*EXERCISE INSTRUCTIONS*
In the listing below, find the line containing "[_convert_token_to_id] is injective. *)" and the line containing "intros t Ht.". Repeat exactly those two lines and every line between them.
::::
(** * handlers.py: the health endpoint and the Worker proxy

    A shallow embedding of [create_router] from [src/handlers.py]: the two
    route handlers [health_check] and [proxy_worker], the Python string and
    dict operations they use, and the exceptions of the HTTP client they catch.

    Handlers are written in a small monad that threads the handler's local
    mutable dict, records the calls made to the HTTP client and to the logger,
    and propagates Python exceptions. *)

From Stdlib Require Import ZArith DecimalString Ascii String List Lia.
From stdpp Require Import gmap strings list fin_maps.

Local Open Scope Z_scope.
Local Open Scope string_scope.
Local Open Scope list_scope.

(* String concatenation computes on a literal prefix. *)
#[local] Arguments String.append !_ _ / : simpl nomatch.
Set Warnings "-clear-no-such-hyp".

(* ===================================================================== *)
(** ** Python values *)
(* ===================================================================== *)

(** [bytes]: the raw request and response bodies. *)
Definition bytes : Type := list Byte.byte.

(** The objects that [response.json()] can return and that the health report
    stores: None, bool, int, float (kept as its literal), str, list, dict.
    A dict is only ever read by key here, so it is a finite map. *)
#[warnings="-register-all"]
Inductive pyval : Type :=
| PNone
| PBool (b : bool)
| PInt (n : Z)
| PFloat (literal : string)
| PStr (s : string)
| PList (items : list pyval)
| PDict (d : gmap string pyval).
(** ** A mounted row

    The [maxTokens] prop of the last render and the state cells.  The prop
    belongs to the parent: it is the committed value, and only a render
    with a new prop changes it. *)
Record Row : Type := mkRow {
  maxTokens : option number;
  cells : State
}.

(** First render, then the effect of the mount. *)
Definition mount (maxTokens0 : option number) : Row * list Notification :=
  let '(st, out) := exec (syncEffect maxTokens0) (useState_init maxTokens0) in
  (mkRow maxTokens0 st, out).

(** A later render with the prop [maxTokens']: the effect runs only when
    the dependency changed. *)
Definition rerender (maxTokens' : option number) (r : Row)
  : Row * list Notification :=
  if same_value (maxTokens r) maxTokens' then (mkRow maxTokens' (cells r), [])
  else
    let '(st, out) := exec (syncEffect maxTokens') (cells r) in
    (mkRow maxTokens' st, out).

(** A change event of the text input. *)
Definition change (value : jsstring) (r : Row) : Row * list Notification :=
  let '(st, out) := exec (handleMaxTokensChange tt value) (cells r) in
  (mkRow (maxTokens r) st, out).

(** The rows a user and a parent can bring about. *)
Inductive reachable : Row -> Prop :=
  | reach_mount m : reachable (fst (mount m))
  | reach_rerender m r : reachable r -> reachable (fst (rerender m r))
  | reach_change v r : reachable r -> reachable (fst (change v r)).

(** ** Rows used in the scenarios *)

(** A row mounted without a limit, and one mounted with the limit 4096. *)
Definition row_unset : Row := fst (mount None).
Definition row_4096 : Row := fst (mount (Some (Num 4096))).

(** The user types "8192" into a fresh row. *)
Definition row_typed_8192 : Row := fst (change (lit "8192") row_unset).

(** The user types "64" into a fresh row, then the parent renders the row
    with the limit 8192. *)
Definition row_synced_8192 : Row :=
  fst (rerender (Some (Num 8192)) (fst (change (lit "64") row_unset))).

(** ** Events of a mounted row

    What happens to a row after its mount: the user edits the text input or
    the parent renders the row again, one event after the other. *)
Inductive Event : Type :=
  | UserChange (value : jsstring)
  | ParentRender (maxTokens' : option number).

Definition step (e : Event) (r : Row) : Row * list Notification :=
  match e with
  | UserChange value => change value r
  | ParentRender maxTokens' => rerender maxTokens' r
  end.

(** The row after the events [es] and the calls of [onMaxTokensChange] they
    made, oldest first. *)
Fixpoint run (es : list Event) (r : Row) : Row * list Notification :=
  match es with
  | [] => (r, [])
  | e :: es' =>
      let '(r1, out1) := step e r in
      let '(r2, out2) := run es' r1 in
      (r2, out1 ++ out2)
  end.

(** ** The rendered row *)

(** The fields of [AIModel] the component reads. *)
Record AIModel : Type := mkAIModel {
  model_name : jsstring;
  display_name : jsstring;
  description : jsstring;
  status : jsstring;
  usecase : jsstring;
  isMaaSModel : bool
}.
(** A reserved string leads to its id and back. *)
Lemma reserved_token_roundtrip (sp : SentencePieceProcessor) (vf : string)
    (kw : special_tokens) (t : string) :
  let self := __init__ sp vf kw in
  reserved_token self t = true ->
  _convert_id_to_token self (_convert_token_to_id self t) = Ok t.
Proof.
  intros self Hres. pose proof (sp_len_nonneg sp) as Hn.
  apply reserved_token_spec in Hres. simpl in Hres.
  unfold _convert_id_to_token, self. rewrite ids_table.
  destruct Hres as [<- | [<- | [<- | [<- | [<- | []]]]]];
    change (_convert_token_to_id (__init__ sp vf kw) _) with 0
    || change (_convert_token_to_id (__init__ sp vf kw) _) with 1
    || change (_convert_token_to_id (__init__ sp vf kw) _) with 2
    || change (_convert_token_to_id (__init__ sp vf kw) _) with 3
    || change (_convert_token_to_id (__init__ sp vf kw) _)
         with (sp_len sp + 4);
    cbn -[Z.add Z.eqb sp_len]; decide_eqb; reflexivity.
Qed.

(** A piece of an aligned engine that is not a reserved string leads to
    its id and back. *)
Lemma piece_roundtrip (sp : SentencePieceProcessor) (vf : string)
    (kw : special_tokens) (p : string) (k : Z) :
  engine_ok sp -> fairseq_aligned sp ->
  let self := __init__ sp vf kw in
  IdToPiece sp k = Ok p ->
  reserved_token self p = false ->
  _convert_id_to_token self (_convert_token_to_id self p) = Ok p.
Proof.
  intros Hok Hal self Hk Hp.
  assert (Hge : 3 <= k)
    by (apply (aligned_piece_slot sp vf kw Hok k p Hal Hk); exact Hp).
  assert (Hrange : 0 <= k < sp_len sp) by (apply (id_range sp Hok); eauto).
  unfold self. rewrite (token_to_id_offset sp vf kw p Hp).
  rewrite (piece_id sp Hok k p Hk).
  unfold _convert_id_to_token. rewrite ids_table_miss by lia.
  replace (k + 1 - fairseq_offset (__init__ sp vf kw)) with k
    by (simpl; lia).
  exact Hk.
Qed.

(** X4.  Over an aligned engine no two tokens of the vocabulary share a
    public id: among the reserved strings and the engine's pieces,
    [_convert_token_to_id] is injective. *)
Theorem token_to_id_injective (sp : SentencePieceProcessor) (vf : string)
    (kw : special_tokens) (p q : string) :
  engine_ok sp -> fairseq_aligned sp ->
  let self := __init__ sp vf kw in
  (reserved_token self p = true \/ exists k, IdToPiece sp k = Ok p) ->
  (reserved_token self q = true \/ exists k, IdToPiece sp k = Ok q) ->
  _convert_token_to_id self p = _convert_token_to_id self q ->
  p = q.
Proof.
  intros Hok Hal self Hp Hq Heq.
  assert (Hback : forall t,
             (reserved_token self t = true \/ exists k, IdToPiece sp k = Ok t) ->
             _convert_id_to_token self (_convert_token_to_id self t) = Ok t).
  { intros t Ht.
    destruct (reserved_token self t) eqn:Hres.
    - apply reserved_token_roundtrip. exact Hres.
    - destruct Ht as [Ht | [k Hk]]; [discriminate |].
      apply (piece_roundtrip sp vf kw t k Hok Hal Hk Hres). }
  pose proof (Hback p Hp) as Hbp. pose proof (Hback q Hq) as Hbq.
  rewrite Heq in Hbp. congruence.
Qed.

Lemma token_to_id_injective_witness :
  engine_ok spm_sample /\ fairseq_aligned spm_sample /\
  _convert_token_to_id sample_tokenizer "s"
  = _convert_token_to_id sample_tokenizer "s" /\
  "s"%string = "s"%string.
Proof.
  split; [exact spm_sample_ok |]. split; [exact spm_sample_aligned |].
  split; [reflexivity |].
  apply (token_to_id_injective spm_sample "sentencepiece.bpe.model"
           default_tokens "s"%string "s"%string
           spm_sample_ok spm_sample_aligned).
  - right. exists 6. reflexivity.
  - right. exists 6. reflexivity.
  - reflexivity.
Defined.

(** * Further properties of the sequence builder *)

Lemma existsb_eqb_in (x : Z) (l : list Z) :
  existsb (Z.eqb x) l = true <-> In x l.
Proof.
  rewrite existsb_exists. split.
  - intros [y [Hy Heq]]. apply Z.eqb_eq in Heq. now subst.
  - intros Hx. exists x. split; [exact Hx | apply Z.eqb_refl].
Qed.

Lemma Forall_bit_app (l1 l2 : list Z) :
  Forall (fun x => x = 0 \/ x = 1) l1 ->
  Forall (fun x => x = 0 \/ x = 1) l2 ->
  Forall (fun x => x = 0 \/ x = 1) (l1 ++ l2).
Proof. intros H1 H2. apply Forall_app. now split. Qed.

Lemma Forall_bit_repeat (n : nat) :
  Forall (fun x => x = 0 \/ x = 1) (repeat 0 n).
Proof. induction n; simpl; constructor; auto. Qed.

(** X5.  [get_special_tokens_mask] raises only in the one rejected
    combination: with a single sequence, or without the flag, it returns a
    mask; and every mask it returns consists of zeros and ones. *)
Theorem special_tokens_mask_binary (self : XLMRobertaTokenizer)
    (A : list Z) (B : option (list Z)) (already : bool) :
  (already = false \/ B = None ->
   exists mask, get_special_tokens_mask self A B already = Ok mask) /\
  (forall mask,
     get_special_tokens_mask self A B already = Ok mask ->
     Forall (fun x => x = 0 \/ x = 1) mask).
Proof.
  unfold get_special_tokens_mask. split.
  - intros [-> | ->]; [destruct B | destruct already]; eauto.
  - intros mask.
    destruct already, B as [B |]; try discriminate; intros [= <-];
      rewrite ?list_mul_singleton.
    + apply Forall_map, Forall_forall. intros x _. cbv beta.
      match goal with
      | |- context [if ?c then _ else _] => destruct c
      end; auto.
    + repeat first [ apply Forall_bit_repeat | apply Forall_nil
                   | apply Forall_cons; [auto |] | apply Forall_bit_app ].
    + repeat first [ apply Forall_bit_repeat | apply Forall_nil
                   | apply Forall_cons; [auto |] | apply Forall_bit_app ].
Qed.

Lemma special_tokens_mask_binary_witness :
  exists mask,
    get_special_tokens_mask sample_tokenizer [0; 7; 2] None true = Ok mask /\
    Forall (fun x => x = 0 \/ x = 1) mask.
Proof.
  destruct (special_tokens_mask_binary sample_tokenizer [0; 7; 2] None true)
    as [Hreturns Hbits].
  destruct (Hreturns (or_intror eq_refl)) as [mask Hmask].
  exists mask. split; [exact Hmask | exact (Hbits mask Hmask)].
Defined.

Section TaggedMask.
Variable self : XLMRobertaTokenizer.

Let is_special (x : Z) : Z :=
  if existsb (Z.eqb x) [sep_token_id self; cls_token_id self] then 1 else 0.

Lemma is_special_cls : is_special (cls_token_id self) = 1.
Proof.
  unfold is_special.
  rewrite (proj2 (existsb_eqb_in _ _)); [reflexivity | simpl; auto].
Qed.

Lemma is_special_sep : is_special (sep_token_id self) = 1.
Proof.
  unfold is_special.
  rewrite (proj2 (existsb_eqb_in _ _)); [reflexivity | simpl; auto].
Qed.

Lemma map_is_special_plain (l : list Z) :
  ~ In (cls_token_id self) l -> ~ In (sep_token_id self) l ->
  map is_special l = repeat 0 (List.length l).
Proof.
  induction l as [| x l IH]; simpl; intros Hcls Hsep; [reflexivity |].
  rewrite IH by tauto. f_equal. unfold is_special.
  destruct (existsb (Z.eqb x) [sep_token_id self; cls_token_id self]) eqn:Hx;
    [| reflexivity].
  apply existsb_eqb_in in Hx. simpl in Hx.
  destruct Hx as [<- | [<- | []]]; tauto.
Qed.

(** X6.  Marking the special tokens in a built input gives the mask that is
    computed from the bare sequences, provided these hold neither the
    begin-of-sequence nor the end-of-sequence id, as the docstring asks. *)
Theorem tagged_mask_of_built_input (A B : list Z) :
  ~ In (cls_token_id self) A -> ~ In (sep_token_id self) A ->
  ~ In (cls_token_id self) B -> ~ In (sep_token_id self) B ->
  get_special_tokens_mask self
    (build_inputs_with_special_tokens self A None) None true
  = get_special_tokens_mask self A None false /\
  get_special_tokens_mask self
    (build_inputs_with_special_tokens self A (Some B)) None true
  = get_special_tokens_mask self A (Some B) false.
Proof.
  intros HcA HsA HcB HsB.
  unfold get_special_tokens_mask, build_inputs_with_special_tokens.
  fold is_special. rewrite !list_mul_singleton, !map_app. simpl map.
  rewrite is_special_cls, is_special_sep.
  rewrite (map_is_special_plain A HcA HsA), (map_is_special_plain B HcB HsB).
  split; reflexivity.
Qed.
End TaggedMask.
::::
*WORKED SOLUTION*
    [_convert_token_to_id] is injective. *)
Theorem token_to_id_injective (sp : SentencePieceProcessor) (vf : string)
    (kw : special_tokens) (p q : string) :
  engine_ok sp -> fairseq_aligned sp ->
  let self := __init__ sp vf kw in
  (reserved_token self p = true \/ exists k, IdToPiece sp k = Ok p) ->
  (reserved_token self q = true \/ exists k, IdToPiece sp k = Ok q) ->
  _convert_token_to_id self p = _convert_token_to_id self q ->
  p = q.
Proof.
  intros Hok Hal self Hp Hq Heq.
  assert (Hback : forall t,
             (reserved_token self t = true \/ exists k, IdToPiece sp k = Ok t) ->
             _convert_id_to_token self (_convert_token_to_id self t) = Ok t).
  { intros t Ht.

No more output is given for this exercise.